Requirement:
Below is a block of data; give all of it again word for word.

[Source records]
-=-=-
Definition next : M Cursor AssetLoadError (option ProtoField) := fun c =>
  if position c =? len (input c) then Ok (None, c) else (f ← next_field; mret (Some f)) c.

(** [while let Some(field) = reader.next()? { .. }]; running out of fuel is
    [Panic], which [proto_fold_no_panic] excludes. *)
Fixpoint proto_loop {A} (fuel : nat) (step : A -> ProtoField -> result AssetLoadError A) (acc : A) : M Cursor AssetLoadError A :=
  field ← next;
  match field, fuel with
  | None, _ => mret acc
  | Some _, O => lift Panic
  | Some field, S fuel => acc ← lift (step acc field); proto_loop fuel step acc
  end.

Definition proto_fold {A} (step : A -> ProtoField -> result AssetLoadError A) (acc : A) (l : list byte) : result AssetLoadError A :=
  fst <$> proto_loop (length l) step acc (new_cursor l).

(** ** Messages *)

Definition utf8 (l : list byte) : result AssetLoadError (list byte) := if from_utf8 l then Ok l else Err InvalidUtf8.

Definition geosite_field (acc : option (list byte) * list (list byte)) (f : ProtoField) : result AssetLoadError (option (list byte) * list (list byte)) :=
  match pf_value f with
  | FvBytes value =>
    if pf_number f =? 1 then value ← utf8 value; Ok (Some (to_ascii_lowercase value), acc.2)
    else if pf_number f =? 2 then Ok (acc.1, acc.2 ++ [value]) else Ok acc
  | _ => Ok acc
  end.

(** [.filter(|value| !value.is_empty()).ok_or(error)]. *)
Definition present (e : AssetLoadError) (value : option (list byte)) : result AssetLoadError (list byte) :=
  match value with Some (b :: v) => Ok (b :: v) | _ => Err e end.

Definition scan_geosite (l : list byte) : result AssetLoadError (list byte * list (list byte)) :=
  '(code, entries) ← proto_fold geosite_field (None, []) l;
  code ← present MissingCode code;
  Ok (code, entries).

Definition domain_field (acc : Z * option (list byte)) (f : ProtoField) : result AssetLoadError (Z * option (list byte)) :=
  match pf_value f with
  | FvVarint raw => Ok (if pf_number f =? 1 then (raw, acc.2) else acc)
  | FvBytes raw => if pf_number f =? 2 then value ← utf8 raw; Ok (acc.1, Some value) else Ok acc
  | FvIgnored => Ok acc
  end.

Definition parse_domain (l : list byte) : result AssetLoadError (Z * list byte) :=
  '(kind, value) ← proto_fold domain_field (0, None) l;
  value ← present MissingValue value;
  Ok (kind, value).

Definition geoip_field (acc : option (list byte) * list (list byte) * bool) (f : ProtoField) : result AssetLoadError (option (list byte) * list (list byte) * bool) :=
  let '(code, networks, reverse) := acc in
  match pf_value f with
  | FvBytes value =>
    if pf_number f =? 1 then value ← utf8 value; Ok (Some (to_ascii_lowercase value), networks, reverse)
    else if pf_number f =? 2 then Ok (code, networks ++ [value], reverse) else Ok acc
  | FvVarint value => Ok (if pf_number f =? 3 then (code, networks, negb (value =? 0)) else acc)
  | FvIgnored => Ok acc
  end.
Definition sample_policy_rule : RouteRule :=
  {| rr_name := None; rr_domain := None; rr_ip := Some [bytes_of "geoip:Other"]; rr_port := None; rr_outbound := bytes_of "relay" |}.

Definition sample_config : EntryAssets := {|
  ea_routing := {| rg_default := bytes_of "direct"; rg_strategy := None;
    rg_rules := Some [{| rr_name := None; rr_domain := None; rr_ip := Some [bytes_of "GeoIP:cn"]; rr_port := None; rr_outbound := bytes_of "block" |}];
    rg_policies := Some [(bytes_of "staff", {| rp_default := bytes_of "direct"; rp_rules := Some [sample_policy_rule] |})] |};
  ea_assets := None |}.

Definition sample_store : AssetStore := {| as_current := {| sn_generation := 0; sn_domains := ∅; sn_ips := ∅ |}; as_generation := 0 |}.

Lemma reload_complete_witness : exists s' labels set, (reload false sample_config sample_store).2 = s' /\ as_generation s' = 1 /\
  sn_ips (as_current s') !! GeoIp = Some labels /\ labels !! bytes_of "other" = Some set.
Proof.
  assert (Hok : is_ok (reload false sample_config sample_store).1 = true) by (vm_compute; reflexivity).
  destruct (reload false sample_config sample_store) as [r s'] eqn:E.
  pose proof (reload_complete (AM := EmptyAssetMatcher) false sample_config sample_store r s' E) as H.
  destruct r as [g| |]; [|discriminate Hok|discriminate Hok]. destruct H as (Hg & _ & Hs & _ & H).
  destruct (H sample_policy_rule) as [_ Hip].
  { right. exists (bytes_of "staff"), {| rp_default := bytes_of "direct"; rp_rules := Some [sample_policy_rule] |}. split; apply list_elem_of_singleton; reflexivity. }
  destruct (Hip (bytes_of "geoip:Other") GeoIp (bytes_of "other")) as (labels & set & Hl & Hset & _); [apply list_elem_of_singleton; reflexivity|reflexivity|].
  exists s', labels, set. split; [reflexivity|]. split; [rewrite Hs; exact Hg|]. split; [exact Hl|exact Hset].
Defined.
-=-=-
Exercise answer:
Definition next : M Cursor AssetLoadError (option ProtoField) := fun c =>
  if position c =? len (input c) then Ok (None, c) else (f ← next_field; mret (Some f)) c.

(** [while let Some(field) = reader.next()? { .. }]; running out of fuel is
    [Panic], which [proto_fold_no_panic] excludes. *)
Fixpoint proto_loop {A} (fuel : nat) (step : A -> ProtoField -> result AssetLoadError A) (acc : A) : M Cursor AssetLoadError A :=
  field ← next;
  match field, fuel with
  | None, _ => mret acc
  | Some _, O => lift Panic
  | Some field, S fuel => acc ← lift (step acc field); proto_loop fuel step acc
  end.

Definition proto_fold {A} (step : A -> ProtoField -> result AssetLoadError A) (acc : A) (l : list byte) : result AssetLoadError A :=
  fst <$> proto_loop (length l) step acc (new_cursor l).

(** ** Messages *)

Definition utf8 (l : list byte) : result AssetLoadError (list byte) := if from_utf8 l then Ok l else Err InvalidUtf8.

Definition geosite_field (acc : option (list byte) * list (list byte)) (f : ProtoField) : result AssetLoadError (option (list byte) * list (list byte)) :=
  match pf_value f with
  | FvBytes value =>
    if pf_number f =? 1 then value ← utf8 value; Ok (Some (to_ascii_lowercase value), acc.2)
    else if pf_number f =? 2 then Ok (acc.1, acc.2 ++ [value]) else Ok acc
  | _ => Ok acc
  end.

(** [.filter(|value| !value.is_empty()).ok_or(error)]. *)
Definition present (e : AssetLoadError) (value : option (list byte)) : result AssetLoadError (list byte) :=
  match value with Some (b :: v) => Ok (b :: v) | _ => Err e end.

Definition scan_geosite (l : list byte) : result AssetLoadError (list byte * list (list byte)) :=
  '(code, entries) ← proto_fold geosite_field (None, []) l;
  code ← present MissingCode code;
  Ok (code, entries).

Definition domain_field (acc : Z * option (list byte)) (f : ProtoField) : result AssetLoadError (Z * option (list byte)) :=
  match pf_value f with
  | FvVarint raw => Ok (if pf_number f =? 1 then (raw, acc.2) else acc)
  | FvBytes raw => if pf_number f =? 2 then value ← utf8 raw; Ok (acc.1, Some value) else Ok acc
  | FvIgnored => Ok acc
  end.

Definition parse_domain (l : list byte) : result AssetLoadError (Z * list byte) :=
  '(kind, value) ← proto_fold domain_field (0, None) l;
  value ← present MissingValue value;
  Ok (kind, value).

Definition geoip_field (acc : option (list byte) * list (list byte) * bool) (f : ProtoField) : result AssetLoadError (option (list byte) * list (list byte) * bool) :=
  let '(code, networks, reverse) := acc in
  match pf_value f with
  | FvBytes value =>
    if pf_number f =? 1 then value ← utf8 value; Ok (Some (to_ascii_lowercase value), networks, reverse)
    else if pf_number f =? 2 then Ok (code, networks ++ [value], reverse) else Ok acc
  | FvVarint value => Ok (if pf_number f =? 3 then (code, networks, negb (value =? 0)) else acc)
  | FvIgnored => Ok acc
  end.
Definition sample_policy_rule : RouteRule :=
  {| rr_name := None; rr_domain := None; rr_ip := Some [bytes_of "geoip:Other"]; rr_port := None; rr_outbound := bytes_of "relay" |}.

Definition sample_config : EntryAssets := {|
  ea_routing := {| rg_default := bytes_of "direct"; rg_strategy := None;
    rg_rules := Some [{| rr_name := None; rr_domain := None; rr_ip := Some [bytes_of "GeoIP:cn"]; rr_port := None; rr_outbound := bytes_of "block" |}];
    rg_policies := Some [(bytes_of "staff", {| rp_default := bytes_of "direct"; rp_rules := Some [sample_policy_rule] |})] |};
  ea_assets := None |}.

Definition sample_store : AssetStore := {| as_current := {| sn_generation := 0; sn_domains := ∅; sn_ips := ∅ |}; as_generation := 0 |}.

Lemma reload_complete_witness : exists s' labels set, (reload false sample_config sample_store).2 = s' /\ as_generation s' = 1 /\
  sn_ips (as_current s') !! GeoIp = Some labels /\ labels !! bytes_of "other" = Some set.
Proof.
  assert (Hok : is_ok (reload false sample_config sample_store).1 = true) by (vm_compute; reflexivity).
  destruct (reload false sample_config sample_store) as [r s'] eqn:E.
  pose proof (reload_complete (AM := EmptyAssetMatcher) false sample_config sample_store r s' E) as H.
  destruct r as [g| |]; [|discriminate Hok|discriminate Hok]. destruct H as (Hg & _ & Hs & _ & H).
  destruct (H sample_policy_rule) as [_ Hip].
  { right. exists (bytes_of "staff"), {| rp_default := bytes_of "direct"; rp_rules := Some [sample_policy_rule] |}. split; apply list_elem_of_singleton; reflexivity. }
  destruct (Hip (bytes_of "geoip:Other") GeoIp (bytes_of "other")) as (labels & set & Hl & Hset & _); [apply list_elem_of_singleton; reflexivity|reflexivity|].
  exists s', labels, set. split; [reflexivity|]. split; [rewrite Hs; exact Hg|]. split; [exact Hl|exact Hset].
Defined.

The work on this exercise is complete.